O presente trabalho tem por objetivo mostrar o âmbito de aplicação do direito internacional privado na esfera laboral, através de uma análise sistemática do tema proposto.

Inicialmente buscou-se fazer uma apresentação sintetizada do DIPr, explicitando seu conceito, a questão de sua denominação e a relação com a natureza de suas normas, bem como seu objeto e finalidades.

Essa referência introdutória às características específicas do direito internacional privado se deve ao simples fato de que a temática objeto desse estudo se desenvolve nessa esfera jurídica, estando a ela intimamente relacionada. Não há como entender de direito laboral com conexão internacional sem que se tenha pelo menos algumas noções essenciais de DIPr.

Assim, cabíveis as seguintes indagações referentes à temática que será desenvolvida: Qual seria a lei de direito material aplicável diante da incidência de uma lei trabalhista estrangeira? Quais os direitos trabalhistas que devem ser cogitados: os constantes na CLT brasileira ou no Código de Trabalho de certo país? Qual a norma de direito processual que regerá a matéria? Qual país poderá proferir a sentença respectiva?

O ramo jurídico que informa a solução dessas questões é o Direito Internacional Privado, como já se fez menção. Assim, será justamente nele que buscar-se-á as respostas para todas essas indagações, com as necessárias cautelas e adaptações, já que estamos tratando de sua aplicação na esfera trabalhista, cujo princípio maior é a proteção do trabalhador.


2.O DIREITO INTERNACIONAL PRIVADO EM LINHAS GERAIS

Para melhor compreender-se o tema objeto desse estudo faz-se necessário, primeiramente, fazer uma análise, ainda que breve, de alguns pontos gerais de Direito Internacional Privado, visando estabelecer o âmbito de aplicação dessa área do direito.
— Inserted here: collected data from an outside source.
(* ===== verification/WorkerConsumer.v ===== *)
(** * The version 1 worker

    [WorkerConsumer] of [trpc_service/queue/worker_consumer.py].  A delivery is processed
    beside a heartbeat task that keeps it owned; how each wait for an operation and the
    heartbeat ends is an argument, an answer of the environment to everything that
    happened before.  The loop that starts deliveries is a state machine whose actions are
    the events it waits for.  Tracing, metrics and fault checkpoints are not modelled. *)

From S2P Require Import Prelude Datetime PyText Tenant Models Mailbox Repository SessionReady Streams.
From Stdlib Require Import QArith.
#[local] Close Scope Q_scope.
#[local] Open Scope Z_scope.

(** ** One delivery *)

Inductive ProcessStatus : Type := COMMITTED | BUSY | DUPLICATE.

#[export] Instance ProcessStatus_eq_dec : EqDecision ProcessStatus.
Proof. solve_decision. Defined.

Definition _BUSY_RETRY_DELAYS_SECONDS : list Q := [(1 # 10)%Q; (1 # 5)%Q; (1 # 4)%Q].

(** [_BUSY_RETRY_DELAYS_SECONDS[min(busy_attempt, len(...) - 1)]]. *)
Definition busy_delay (busy_attempt : nat) : Q :=
  nth (Nat.min busy_attempt (length _BUSY_RETRY_DELAYS_SECONDS - 1)) _BUSY_RETRY_DELAYS_SECONDS 0%Q.

(** How [asyncio.wait({operation_task, heartbeat_task})] ended. *)
Inductive race (A : Type) : Type :=
  | OperationDone (result : outcome A)
  | BothDone (result : outcome A) (heartbeat : outcome bool)
  (** The heartbeat was first, but the operation was done when the waiter ran. *)
  | OperationLate (heartbeat : outcome bool) (result : outcome A)
  (** The heartbeat was first; [None] is an operation that ended cancelled. *)
  | HeartbeatDone (heartbeat : outcome bool) (result : option (outcome A))
  | WaitRaised (x : exn).
Arguments OperationDone {A} result.
Arguments BothDone {A} result heartbeat.
Arguments OperationLate {A} heartbeat result.
Arguments HeartbeatDone {A} heartbeat result.
Arguments WaitRaised {A} x.

(** What an owned operation returns, or which handler of [_process_message] it reaches:
    [_OwnershipLost], [_HeartbeatFailed], or any other exception. *)
Inductive owned (A : Type) : Type :=
  | Value (a : A)
  | OwnershipLost
  | HeartbeatFailed (cause : exn)
  | Body (x : exn).
Arguments Value {A} a.
Arguments OwnershipLost {A}.
Arguments HeartbeatFailed {A} cause.
Arguments Body {A} x.

Definition of_result {A} (r : outcome A) : owned A := match r with Ok a => Value a | Raise x => Body x end.

(** [_raise_if_heartbeat_unhealthy]: what it raises. *)
Definition _raise_if_heartbeat_unhealthy {A} (heartbeat : outcome bool) : option (owned A) :=
  match heartbeat with
  | Ok true => None
  | Ok false => Some OwnershipLost
  | Raise x => Some (HeartbeatFailed x)
  end.

(** [_run_owned_operation] after the wait. *)
Definition owned_result {A} (r : race A) : owned A :=
  match r with
  | OperationDone result => of_result result
  | BothDone result heartbeat =>
    match result with
    | Raise x => Body x
    | Ok a => default (Value a) (_raise_if_heartbeat_unhealthy heartbeat)
    end
  | OperationLate _ result => of_result result
  | HeartbeatDone heartbeat result =>
    match _raise_if_heartbeat_unhealthy heartbeat with
    | Some unhealthy => match result with Some r => of_result r | None => unhealthy end
    | None => match result with Some r => of_result r | None => Body (RuntimeError "CancelledError") end
    end
  | WaitRaised x => Body x
  end.

(** The heartbeat task afterwards: still running, or done. *)
Definition heartbeat_after {A} (r : race A) : option (outcome bool) :=
  match r with
  | BothDone _ h | OperationLate h _ | HeartbeatDone h _ => Some h
  | OperationDone _ | WaitRaised _ => None
  end.

(** What happened to a delivery, in order. *)
Inductive event : Type :=
  | Looked (acceptance : outcome (option Acceptance))
  | Processed (result : owned ProcessStatus)
  | Deferred (delay : Q) (result : owned bool)
  | Stopped (heartbeat : outcome bool)
  | Acked (answer : outcome unit).

(** The answers of the repository, the worker, the queue and the event loop. *)
Class Deliveries : Type := {
  on_get_acceptance : list event -> outcome (option Acceptance);
  on_process : list event -> race ProcessStatus;
  on_defer : list event -> Q -> race bool;
  (** A heartbeat that is still running when it is told to stop: its result, or the
      exception of a timeout. *)
  on_stop : list event -> outcome bool;
  on_ack : list event -> outcome unit;
}.

(** The state of one delivery: its history and its heartbeat task. *)
Record Delivery : Type := MkDelivery { dv_log : list event; dv_heartbeat : option (outcome bool) }.

#[export] Instance Delivery_settable : Settable Delivery := fun d => MkDelivery (dv_log d) (dv_heartbeat d).

Section delivery.
Context `{Deliveries}.

Definition log_event (v : event) : M Delivery unit := modify (fun d => d <| dv_log := dv_log d ++ [v] |>).

(** A heartbeat that is done before the operation starts loses the delivery; an operation
    that starts is raced against it. *)
Definition _run_owned_operation {A} (wait : list event -> race A) (record : owned A -> event) : M Delivery (owned A) :=
  let* heartbeat := gets dv_heartbeat in
  match heartbeat with
  | Some h => ret (default OwnershipLost (_raise_if_heartbeat_unhealthy h))
  | None =>
    let* log := gets dv_log in
    let r := wait log in
    modify (fun d => d <| dv_heartbeat := heartbeat_after r |>) ;;
    log_event (record (owned_result r)) ;;
    ret (owned_result r)
  end.

Definition process : M Delivery (owned ProcessStatus) := _run_owned_operation on_process Processed.

Definition defer (busy_attempt : nat) : M Delivery (owned bool) :=
  let delay := busy_delay busy_attempt in
  _run_owned_operation (fun log => on_defer log delay) (Deferred delay).

(** How the [try] block ends. *)
Inductive turn_end : Type :=
  | Finished (status : ProcessStatus)
  | DeferLost
  | Lost
  | HeartbeatError (cause : exn)
  | BodyError (x : exn)
  (** The number of rounds given to the model was not enough. *)
  | StillBusy.

Definition failed {A} (r : owned A) (k : A -> M Delivery turn_end) : M Delivery turn_end :=
  match r with
  | Value a => k a
  | OwnershipLost => ret Lost
  | HeartbeatFailed x => ret (HeartbeatError x)
  | Body x => ret (BodyError x)
  end.

(** [while result.status == ProcessStatus.BUSY], at most [fuel] times. *)
Fixpoint busy_loop (fuel busy_attempt : nat) (status : ProcessStatus) : M Delivery turn_end :=
  if negb (bool_decide (status = BUSY)) then ret (Finished status)
  else
    match fuel with
    | O => ret StillBusy
    | S fuel =>
      let* heartbeat := gets dv_heartbeat in
      match (h ← heartbeat; _raise_if_heartbeat_unhealthy (A := bool) h) with
      | Some unhealthy => failed unhealthy (fun _ => ret Lost)
      | None =>
        let* retained := defer busy_attempt in
        failed retained (fun retained =>
          if negb retained then ret DeferLost
          else
            let* result := process in
            failed result (busy_loop fuel (S busy_attempt)))
      end
    end.

Definition run_turn (fuel : nat) : M Delivery turn_end :=
  let* result := process in
  failed result (busy_loop fuel 0).

(** [_stop_heartbeat]: the result, or the exception it ended with. *)
Definition _stop_heartbeat : M Delivery (outcome bool) :=
  let* heartbeat := gets dv_heartbeat in
  let* log := gets dv_log in
  let h := match heartbeat with Some h => h | None => on_stop log end in
  log_event (Stopped h) ;;
  ret h.

Definition ack_message : M Delivery unit :=
  let* log := gets dv_log in
  log_event (Acked (on_ack log)) ;;
  lift (on_ack log).

(** The exceptions of the body come first, then those of the heartbeat. *)
Definition conclude (ended : turn_end) (heartbeat : outcome bool) : M Delivery unit :=
  match ended with
  | BodyError x => raise x
  | HeartbeatError x => raise x
  | Finished _ | DeferLost | Lost | StillBusy =>
    match heartbeat with
    | Raise x => raise x
    | Ok false => ret tt
    | Ok true =>
      match ended with
      | Finished _ => ack_message
      | _ => ret tt
      end
    end
  end.

Definition _process_message (fuel : nat) : M Delivery unit :=
  let* log := gets dv_log in
  let found := on_get_acceptance log in
  log_event (Looked found) ;;
  let* acceptance := lift found in
  match acceptance with
  | None => ack_message
  | Some _ =>
    let* ended := run_turn fuel in
    let* heartbeat := _stop_heartbeat in
    conclude ended heartbeat
  end.
End delivery.

(** ** The loop *)

Record WorkerConsumer : Type := MkWorkerConsumer {
  wc_consumer_id : string;
  wc_concurrency : Z;
  wc_shutdown_grace_seconds : Q;
}.

Definition make_worker (consumer_id : string) (concurrency : Z) (shutdown_grace_seconds : Q) : outcome WorkerConsumer :=
  if negb ((1 <=? concurrency) && (concurrency <=? 256)) then Raise (ValueError "concurrency must be between 1 and 256")
  else if Qle_bool shutdown_grace_seconds 0 then Raise (ValueError "shutdown grace must be positive")
  else Ok (MkWorkerConsumer consumer_id concurrency shutdown_grace_seconds).

(** A task of [in_flight]: the entry it processes, and its result once it is done. *)
Record Task : Type := MkTask { tk_stream_id : string; tk_result : option (outcome unit) }.

(** The consume task: reading [count] entries, or done with its messages. *)
Inductive consuming : Type :=
  | Reading (count : Z)
  | ReadDone (messages : outcome (list string)).

(** The state of [_run_concurrent]; messages are their stream identifiers. *)
Record Loop : Type := MkLoop {
  lp_in_flight : list Task;
  lp_consume : option consuming;
  lp_active : gset string;
  lp_stopped : bool;
}.

#[export] Instance Loop_settable : Settable Loop := fun l =>
  MkLoop (lp_in_flight l) (lp_consume l) (lp_active l) (lp_stopped l).

Definition running (t : Task) : bool := match tk_result t with None => true | Some _ => false end.

Definition loop_start : Loop := MkLoop [] None ∅ false.

Section loop.
Context (c : WorkerConsumer).

(** [available = self._concurrency - len(in_flight)]; reading starts unless it is under way. *)
Definition start_consume (l : Loop) : Loop :=
  let available := wc_concurrency c - Z.of_nat (length (lp_in_flight l)) in
  match lp_consume l with
  | None => if negb (available =? 0) then l <| lp_consume := Some (Reading available) |> else l
  | Some _ => l
  end.

(** [self._active_stream_ids.add(message.stream_id)] and a new task. *)
Definition start_delivery (l : Loop) (stream_id : string) : Loop :=
  l <| lp_active := {[stream_id]} ∪ lp_active l |>
    <| lp_in_flight := lp_in_flight l ++ [MkTask stream_id None] |>.

(** [task.result()] of the tasks that are done raises what one of them raised. *)
Fixpoint first_failure (tasks : list Task) : option exn :=
  match tasks with
  | [] => None
  | t :: rest => match tk_result t with Some (Raise x) => Some x | _ => first_failure rest end
  end.

(** The body of the loop after the wait: the results of tasks that are done, then the
    messages that were read; an exception ends the loop. *)
Definition collect (l : Loop) : outcome Loop :=
  match first_failure (lp_in_flight l) with
  | Some x => Raise x
  | None =>
    let l := l <| lp_in_flight := List.filter running (lp_in_flight l) |> in
    match lp_consume l with
    | Some (ReadDone (Raise x)) => Raise x
    | Some (ReadDone (Ok messages)) => Ok (fold_left start_delivery messages (l <| lp_consume := None |>))
    | _ => Ok l
    end
  end.

(** What the loop waits for. *)
Inductive action : Type :=
  | TaskEnds (i : nat) (r : outcome unit)
  | ReadEnds (r : outcome (list string))
  | Stop
  (** The loop runs: it collects what is done and starts over. *)
  | Wake.

(** A task that ends discards its entry first, in [process_message]'s [finally]. *)
Definition end_task (i : nat) (r : outcome unit) (l : Loop) : Loop :=
  match lp_in_flight l !! i with
  | Some t =>
    if running t then l
      <| lp_in_flight := <[i := MkTask (tk_stream_id t) (Some r)]> (lp_in_flight l) |>
      <| lp_active := lp_active l ∖ {[tk_stream_id t]} |>
    else l
  | None => l
  end.

Definition end_read (r : outcome (list string)) (l : Loop) : Loop :=
  match lp_consume l with
  | Some (Reading _) => l <| lp_consume := Some (ReadDone r) |>
  | _ => l
  end.

Definition perform (a : action) (l : Loop) : outcome Loop :=
  match a with
  | TaskEnds i r => Ok (end_task i r l)
  | ReadEnds r => Ok (end_read r l)
  | Stop => Ok (l <| lp_stopped := true |>)
  | Wake =>
    if lp_stopped l then Ok l
    else match collect l with Ok l => Ok (start_consume l) | Raise x => Raise x end
  end.
End loop.

(** ** Reading, as the loop sees it *)

(** The identifiers [consume] returns when Redis answers [claimed] and [fresh]: entries in
    progress are left out of a claim. *)
Definition readable (claimed fresh : list string) (active : gset string) : list string :=
  match List.filter (fun id => negb (bool_decide (id ∈ active))) claimed with
  | [] => fresh
  | available => available
  end.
De acordo com José Maria Rossani Garcez, o DIPr [1], em síntese, pode ser apresentado como o conjunto de normas ou princípios aplicados ou admitidos por cada Estado, destinadas a regular os direitos, atos ou fatos que tenham conexão internacional e se destinem a ter efeitos entre pessoas naturais ou jurídicas privadas ou a entidades públicas ou privadas no exercício de atividades jusprivatistas [2].

O direito internacional privado, apesar da denominação, é um conjunto de normas de direito público e interno. Interno porque se compõe de normas que cada país adota voluntariamente, como Estado soberano que é. E é direito público porque consiste em uma das espécies de normas de superdireito, ou sobredireito, que não disciplinam diretamente o comportamento dos homens em sociedade, mas a aplicação de outras normas.

Quanto ao objeto do direito internacional privado, entende Jacob Dolinger que a disciplina envolve as seguintes matérias: a nacionalidade, a condição jurídica do estrangeiro, o conflito de leis e o conflito de jurisdições [3].

Já para a corrente liderada por Irineu Strenger, a finalidade principal do direito internacional privado seria a normatividade selecionadora para a aplicação da lei estrangeira em determinado país e da lei nacional deste país a casos que comportem algum elemento de conexão com mais de uma legislação nacional, algum elemento de estraneidade [4].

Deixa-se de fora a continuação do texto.